かつての梅花譜には「切る切らず」という記号があったそうです。これはどういうものかというと、母音(あ、い、う、え、お、を)が前の発音と同じ場合に、その母音の始まりを軽く言い直すというものです。たとえば「ものと教えを分かち合い(四摂法御和讃1番)」で、「教え」の最初の「お」を発音しないと「ものとーしえをわかちあい」となってしまい、聴く人が「モノとシェーを? オソマツ君ですか??(古い)」と勘違いしてしまわないように、「お」を軽く言い直して「ものと・おしえを」とわかるようにします。
現在の梅花譜では、譜面が煩雑になるのを避けるためにこの記号がなくなったと聞いています。そして譜面に伸ばし記号「ー」がある場合には言い直さず、ない場合には軽く言い直すということになっているようです。しかしながら、うっかりしているとつい前の音とつなげて唱えていることが多いのです。さらには注意深く観察すると、ほとんど言い直さなくても意味が通じる場合から、必ず言い直さなければならない場合までいろいろあることに気づきます。
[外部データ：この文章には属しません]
(** Three samples in batches of two: two training samples in one batch,
    one validation sample in one batch. *)
Lemma main_trains_on_four_fifths_witness :
  let images := [ToyData.sample 0; ToyData.sample 255; ToyData.sample 10] in
  length images = length images
  /\ (2 <= length images)%nat /\ (1 <= 2)%Z
  /\ (forall ev, Toy.never_fails ev = false)
  /\ exists s,
       load_batch_train (P := Toy.provider) Toy.never_fails images images
                        2 1 0 false (1 / 5000)
       = Done (Ok tt, s)
       /\ length (step_losses 0 (events s)) = 1%nat
       /\ length (eval_losses 0 (events s)) = 1%nat.
Proof.
  cbv zeta.
  assert (Hn : (2 <= length [ToyData.sample 0; ToyData.sample 255;
                            ToyData.sample 10])%nat) by (cbn; lia).
  assert (Hw : forall ev, Toy.never_fails ev = false) by reflexivity.
  split; [reflexivity|]. split; [exact Hn|]. split; [lia|].
  split; [exact Hw|].
  destruct (main_trains_on_four_fifths (P := Toy.provider) Toy.never_fails
              [ToyData.sample 0; ToyData.sample 255; ToyData.sample 10]
              [ToyData.sample 0; ToyData.sample 255; ToyData.sample 10]
              2 1 0 false (1 / 5000) eq_refl Hn ltac:(lia) Hw)
    as (s & E & Counts).
  exists s. split; [exact E|].
  exact (Counts 0%nat ltac:(lia)).
Defined.

(** A file with a single sample. *)
Lemma main_needs_two_samples_witness :
  let images := [ToyData.sample 0] in
  length images = length images
  /\ (length images <= 1)%nat /\ (1 <= 1)%Z /\ (0 < 1)%nat
  /\ load_batch_train (P := Toy.provider) Toy.never_fails images images
                      1 1 0 false (1 / 5000)
     = Done (Raise UnboundLocalError, initial_state false (1 / 5000)).
Proof.
  cbv zeta.
  assert (Hn : (length [ToyData.sample 0] <= 1)%nat) by (cbn; lia).
  split; [reflexivity|]. split; [exact Hn|]. split; [lia|]. split; [lia|].
  apply (main_needs_two_samples (P := Toy.provider)); [reflexivity | exact Hn | lia | lia].
Defined.

(** Keys [img_0] and [img_2]: [img_2] is never tried. *)
Lemma load_h5_loses_images_after_a_gap_witness :
  let f := ToyData.file_with_gap in
  NoDup (map fst f)
  /\ (forall key, In key (map fst f) -> exists i, key = img_name i)
  /\ (exists i, (i < length f)%nat /\ lookup (img_name i) f = None)
  /\ exists j,
       (length f <= j)%nat
       /\ lookup (img_name j) f <> None
       /\ ~ In j (present_indices f).
Proof.
  cbv zeta.
  assert (ND : NoDup (map fst ToyData.file_with_gap)).
  { cbn. constructor; [intros [H | []]; discriminate H|].
    constructor; [intros [] | constructor]. }
  assert (Hall : forall key, In key (map fst ToyData.file_with_gap) ->
                             exists i, key = img_name i).
  { intros key [<- | [<- | []]];
      [exists 0%nat | exists 2%nat]; reflexivity. }
  assert (Hgap : exists i, (i < length ToyData.file_with_gap)%nat
                           /\ lookup (img_name i) ToyData.file_with_gap = None).
  { exists 1%nat. split; [cbn; lia | reflexivity]. }
  split; [exact ND|]. split; [exact Hall|]. split; [exact Hgap|].
  exact (load_h5_loses_images_after_a_gap ToyData.file_with_gap ND Hall Hgap).
Defined.

(** A file whose second array has four channels, target size 4 x 4. *)
Lemma load_h5_fails_on_four_channels_witness :
  let f := ToyData.file_with_alpha in
  (forall g h w, chans (ToyData.nearest g h w) = chans g)
  /\ 3%nat <> 2%nat
  /\ In 1%nat (present_indices f)
  /\ lookup (img_name 1) f = Some (Color ToyData.four_channels)
  /\ (3 < chans ToyData.four_channels)%nat
  /\ load_h5_to_dataset ToyData.nearest (fun l => l) 1 4 4 3 f false
     = Failed ValueError.
Proof.
  cbv zeta.
  assert (Hres : forall g h w, chans (ToyData.nearest g h w) = chans g)
    by reflexivity.
  assert (Hnc : 3%nat <> 2%nat) by discriminate.
  assert (Hin : In 1%nat (present_indices ToyData.file_with_alpha))
    by (right; left; reflexivity).
  assert (Hl : lookup (img_name 1) ToyData.file_with_alpha
               = Some (Color ToyData.four_channels)) by reflexivity.
  assert (Ha : (3 < chans ToyData.four_channels)%nat) by (cbn; lia).
  split; [exact Hres|]. split; [exact Hnc|]. split; [exact Hin|].
  split; [exact Hl|]. split; [exact Ha|].
  exact (load_h5_fails_on_four_channels ToyData.nearest (fun l => l) 1 4 4 3
           ToyData.file_with_alpha false 1 ToyData.four_channels
           Hres Hnc Hin Hl Ha).
Defined.

(** One layer of 8 x 8 values, target size 8 x 8, overlap 1: the hole is
    the square of rows and columns 3 and 4. *)
Lemma load_one_masks_and_normalizes_witness :
  let r := ToyData.nearest (to_three_axes ToyData.layer) 8 8 in
  rows r = 8%nat /\ cols r = 8%nat /\ chans r = 3%nat
  /\ (0 <= 1 <= Z.of_nat 2)%Z
  /\ exists image0 center,
       load_one ToyData.nearest 1 8 8 3 ToyData.layer = Done (image0, center)
       /\ px image0 3 4 0 = -1
       /\ px image0 2 4 0 = px r 2 4 0 * 2 - 1
       /\ px center 0 0 0 = px r 2 2 0 * 2 - 1.
Proof.
  cbv zeta.
  assert (Ho : (0 <= 1 <= Z.of_nat 2)%Z) by lia.
  split; [reflexivity|]. split; [reflexivity|]. split; [reflexivity|].
  split; [exact Ho|].
  destruct (load_one_masks_and_normalizes ToyData.nearest 1 2 ToyData.layer
              eq_refl eq_refl eq_refl Ho)
    as (image0 & center & E & _ & _ & Hi & Hc).
  exists image0, center. split; [exact E|].
  split; [exact (Hi 3%nat 4%nat 0%nat)|].
  split; [exact (Hi 2%nat 4%nat 0%nat) | exact (Hc 0%nat 0%nat 0%nat)].
Defined.

End MoreExamples.
(** * image_resize_service: size computation, storage contract and lazy
      resize-and-cache protocol.

    Shallow embedding of [src/image_resize_service.py] and
    [src/storage/image_storage.py].

    Python [int]s are unbounded, hence [Z].  Python [float]s are IEEE-754
    binary64 values; they are modelled by the Standard Library's executable
    specification [spec_float] with [prec = 53] and [emax = 1024]. *)

From Stdlib Require Import ZArith Lia QArith Qround Qabs Qpower Qminmax Lqa.
From Stdlib Require Import Floats.SpecFloat.
From stdpp Require Import gmap strings list fin_maps.

Local Open Scope Z_scope.

(** ** Errors raised by the modelled code *)

Inductive error : Type :=
| NotFound            (* werkzeug.exceptions.NotFound *)
| ZeroDivisionError   (* float division by zero *)
| OverflowError       (* int too large for a float, or int() of an infinity *)
| ValueError          (* int() of a NaN, unpacking, a size PIL refuses *)
| KeyError            (* dict lookup of a missing key *)
| IOError             (* undecodable image data, write on a read-only file *)
| InvalidSource.      (* named by the specification, raised nowhere *)

Inductive result (A : Type) : Type :=
| Ok (a : A)
| Raise (e : error).
Arguments Ok {A} a.
Arguments Raise {A} e.

(** Exceptions propagate: the usual error monad, with stdpp's
    [x ← m; k] notation. *)
#[export] Instance result_ret : MRet result := fun A a => Ok a.
#[export] Instance result_bind : MBind result := fun A B k r =>
  match r with
  | Ok a => k a
  | Raise e => Raise e
  end.

#[export] Instance result_fmap : FMap result := fun A B f r =>
  match r with
  | Ok a => Ok (f a)
  | Raise e => Raise e
  end.

(** ** Python floats *)

Module PyFloat.

Definition prec : Z := 53.
Definition emax : Z := 1024.

Definition float := spec_float.

(** [float(n)] for an [int]: correctly rounded, [OverflowError] when the
    rounded value is out of range. *)
Definition of_int (n : Z) : result float :=
  match binary_normalize prec emax n 0 false with
  | S754_infinity _ => Raise OverflowError
  | f => Ok f
  end.

Definition is_zero (f : float) : bool :=
  match f with
  | S754_zero _ => true
  | _ => false
  end.

(** [n / f] with [n] an [int] and [f] a [float]: [float.__rtruediv__]
    converts [n], then rejects a zero divisor. *)
Definition int_truediv (n : Z) (f : float) : result float :=
  a ← of_int n;
  if is_zero f then Raise ZeroDivisionError
  else Ok (SFdiv prec emax a f).

(** [n * f] with [n] an [int] and [f] a [float]. *)
Definition int_mul (n : Z) (f : float) : result float :=
  a ← of_int n;
  Ok (SFmul prec emax a f).

(** The builtin [min(a, b)]: keeps [a] unless [b < a]. *)
Definition min (a b : float) : float :=
  if SFltb b a then b else a.

(** [int(f)]: truncation towards zero. *)
Definition to_int (f : float) : result Z :=
  match f with
  | S754_zero _ => Ok 0
  | S754_infinity _ => Raise OverflowError
  | S754_nan => Raise ValueError
  | S754_finite s m e =>
      let a := match e with
               | Zneg p => Z.shiftr (Zpos m) (Zpos p)
               | _ => Z.shiftl (Zpos m) e
               end in
      Ok (if s then - a else a)
  end.

End PyFloat.

(** ** SizeCalculator: [_calc_size] *)

(** The only attribute of a PIL image that [_calc_size] reads. *)
Record image : Type := Image { size : Z * Z; pixels : list Z }.
Definition kfault {A} : K A := fun s => Fault s.
Definition khalt {A} : K A := fun s => Halted s.
Definition gets {A} (f : kst -> A) : K A := fun s => Done (f s) s.
Definition modify (f : kst -> kst) : K unit := fun s => Done tt (f s).
Definition kopt {A} (o : option A) : K A :=
  match o with Some a => mret a | None => kfault end.

(** ** The hardware task switch: [far_jump] to a TSS selector

    The processor finds the TSS through the GDT entry of the selector, loads TR
    and CR3 from it and continues the task the TSS belongs to. *)
Definition TSS_OFF : Z := 80.

Definition desc_base (d : segment_desc_t) : Z :=
  sd_base15_0 d + 2 ^ 16 * sd_base23_16 d + 2 ^ 24 * sd_base31_24 d.

(** The task whose TSS a selector designates. *)
Definition tss_owner (s : kst) (tss_sel : Z) : option (Z * task_t) :=
  d ← k_gdt s !! Z.to_nat (tss_sel / 8);
  t ← k_tasks s !! (desc_base d - TSS_OFF);
  Some (desc_base d - TSS_OFF, t).

(** The task that leaves is suspended; its flags are in its TSS and come back
    when it is resumed.  A task that never ran starts with the IF bit of the
    [eflags] its TSS was given. *)
Definition far_jump_tss (tss_sel : Z) : K unit :=
  fun s =>
    match tss_owner s tss_sel with
    | Some (_, t) =>
        Susp (set_k_if (Z.testbit (tss_eflags (t_tss t)) 9)
                (set_k_cr3 (tss_cr3 (t_tss t)) (set_k_tr tss_sel s)))
             (fun s' => Done tt (set_k_if (k_if s) s'))
    | None => Fault s
    end.

(** * RAM *)
Definition mget (m : gmap Z Z) (a : Z) : Z := u8 (default 0 (m !! a)).

Definition mset (m : gmap Z Z) (a v : Z) : gmap Z Z := <[a := u8 v]> m.

(** Little-endian words. *)
Definition ld32 (m : gmap Z Z) (a : Z) : Z :=
  mget m a + 2 ^ 8 * mget m (a + 1) + 2 ^ 16 * mget m (a + 2) + 2 ^ 24 * mget m (a + 3).

Definition st32 (m : gmap Z Z) (a v : Z) : gmap Z Z :=
  mset (mset (mset (mset m a v) (a + 1) (v / 2 ^ 8)) (a + 2) (v / 2 ^ 16)) (a + 3) (v / 2 ^ 24).

(** memory.h *)
Definition MEM_EXT_START : Z := 0x100000.
Definition MEM_PAGE_SIZE : Z := 4096.
Definition MEM_EBDA_START : Z := 0x80000.
Definition MEMORY_TASK_BASE : Z := 0x80000000.
Definition MEM_EXT_END : Z := 127 * 1024 * 1024.

(** ** Address translation

    Below [MEMORY_TASK_BASE] an address is translated by the kernel's own
    mappings, which [create_kernel_table] makes one to one on low memory and on
    the extended memory; above it, by the page tables CR3 points to. *)
Definition kmapped (a : Z) : bool :=
  ((0 <=? a) && (a <? MEM_EBDA_START)) || ((MEM_EXT_START <=? a) && (a <? MEM_EXT_END)).

(** The processor's two-level walk for 4 KiB pages. *)
Definition mmu_walk (cr3 : Z) (m : gmap Z Z) (va : Z) : option Z :=
  let pde := ld32 m (cr3 / 4096 * 4096 + 4 * (va / 2 ^ 22)) in
  if Z.testbit pde 0 then
    let pte := ld32 m (pde / 4096 * 4096 + 4 * (va / 2 ^ 12 mod 2 ^ 10)) in
    if Z.testbit pte 0 then Some (pte / 4096 * 4096 + va mod 4096) else None
  else None.

Definition translate (cr3 : Z) (m : gmap Z Z) (va : Z) : option Z :=
  if va <? MEMORY_TASK_BASE
  then if kmapped va then Some va else None
  else if va <? 2 ^ 32 then mmu_walk cr3 m va else None.

(** ** Computations on RAM in an address space *)
Definition MM (A : Type) : Type := Z -> gmap Z Z -> option (A * gmap Z Z).

#[export] Instance MM_ret : MRet MM := fun A a _ m => Some (a, m).
#[export] Instance MM_bind : MBind MM :=
  fun A B f x cr3 m => match x cr3 m with Some (a, m') => f a cr3 m' | None => None end.

Definition mfault {A} : MM A := fun _ _ => None.

Definition load8 (a : Z) : MM Z :=
  fun cr3 m => pa ← translate cr3 m a; Some (mget m pa, m).

Definition store8 (a v : Z) : MM unit :=
  fun cr3 m => pa ← translate cr3 m a; Some (tt, mset m pa v).

(** A word access never crosses a page here: the addresses are aligned. *)
Definition load32 (a : Z) : MM Z :=
  fun cr3 m => pa ← translate cr3 m a; Some (ld32 m pa, m).

Definition store32 (a v : Z) : MM unit :=
  fun cr3 m => pa ← translate cr3 m a; Some (tt, st32 m pa v).

Definition lift {A} (x : MM A) : K A :=
  fun s => match x (k_cr3 s) (k_mem s) with
           | Some (a, m) => Done a (set_k_mem m s)
           | None => Fault s
           end.

(** * Instructions of comm/cpu_instr.h *)
Definition outb (port data : Z) : K unit :=
  modify (fun s => set_k_out ((port, u8 data) :: k_out s) s).

Definition inb `{Device} (port : Z) : K Z :=
  fun s => Done (u8 (port_in port (k_reads s))) (set_k_reads (S (k_reads s)) s).

Definition inw `{Device} (port : Z) : K Z :=
  fun s => Done (u16 (port_in port (k_reads s))) (set_k_reads (S (k_reads s)) s).

Definition cli : K unit := modify (set_k_if false).

Definition sti : K unit := modify (set_k_if true).

(** Of EFLAGS the model keeps the interrupt flag. *)
Definition read_eflags : K bool := gets k_if.

Definition write_eflags (state : bool) : K unit := modify (set_k_if state).

Definition write_cr3 (v : Z) : K unit := modify (set_k_cr3 v).

(** The limit field of the operand is 16 bits wide. *)
Definition lgdt (start size : Z) : K unit := modify (set_k_gdtr (start, u16 (size - 1))).

Definition lidt (start size : Z) : K unit := modify (set_k_idtr (start, u16 (size - 1))).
まず母音から始まる品詞(名詞、動詞、副詞)は、かなり強く言い直すべきでしょう。
「たまの・おのこは(名詞)」(花祭1番)
「いきとし・いける(動詞)」(修正義3番、四摂法3番)
「としつき・いつか(副詞)」(報恩供養1番)
一方品詞内での母音は言い直さなくてもかまわないくらい弱いものになるはずです。
「みなをとのオる」(慈念、御授戒2番)
「とじたもオ」(涅槃3番)
「いいつけ」(達磨大師2番)
助詞「を」はこの中間くらいでしょうか。
「よをてらす(四摂法3番、不滅2ヶ所、瑩山禅師讃仰1番)」
一方、音程の変化も言い直しの強弱に影響を与えます。同じ音程で母音が続く場合、言い直さなければ確実に混じります。
「こしのおくやま(道元禅師入寂3番)」
「しるものを(報謝1〜3番)」
「もオすこと(紫雲)」
音が下向する場合はアヤを入れないことによって、上向する場合には強さを保つことによって表現が可能です。
「などかユう」(追弔3番)
「えがおをば(報恩供養1番)」
以上の基準から、母音の切る切らずが9種類に分類できます。
| 品詞 | 音程の変化 | 数 | 言い直しの強さ (案1…音程主体) |
言い直しの強さ (案2…品詞主体) |
例 |
|---|---|---|---|---|---|
| 品詞 | 変わらず | 1 | 最も強い | 最も強い | 「こしのおくやま(道元禅師入寂3番)」 |
| 上向 | 計20 | 弱い | 強い | 「かずかずうかぶ」(追弔2番) | |
| 下向 | 弱い | 強い | 「たまのおのこは(名詞)」(花祭1番) | ||
| 助詞 | 変わらず | 5 | やや強い | やや強い | 「しるものを(報謝1〜3番)」 |
| 上向 | 計3 | やや弱い | やや弱い | 「えがおをば(報恩供養1番)」 | |
| 下向 | やや弱い | やや弱い | 「よをてらす」(不滅の最初の方) | ||
| 語内 | 変わらず | 24 | 強い | 弱い | 「もオすこと(紫雲)」 |
| 上向 | 計17 | 最も弱い | 最も弱い | 「とのオれば」(追善供養2番) | |
| 下向 | 最も弱い | 最も弱い | 「などかユう」(追弔3番) |
もっともこの通りに強弱をつけられるほど機械的でもありません。冒頭に述べたとおり語句によって切らなければ誤解を生む場合と切らなくても理解できる場合とがありますし、音程が変わる場合でも音程差が大きいほど言い直しは必要なくなるでしょう。この分類表が示すもっと大切なことは、音程と歌詞は一体であるということです。一度習得したと思った曲でも、何度でも掘り返して、新しい課題を見つけていきましょう。仏道修行に終わりはないのです。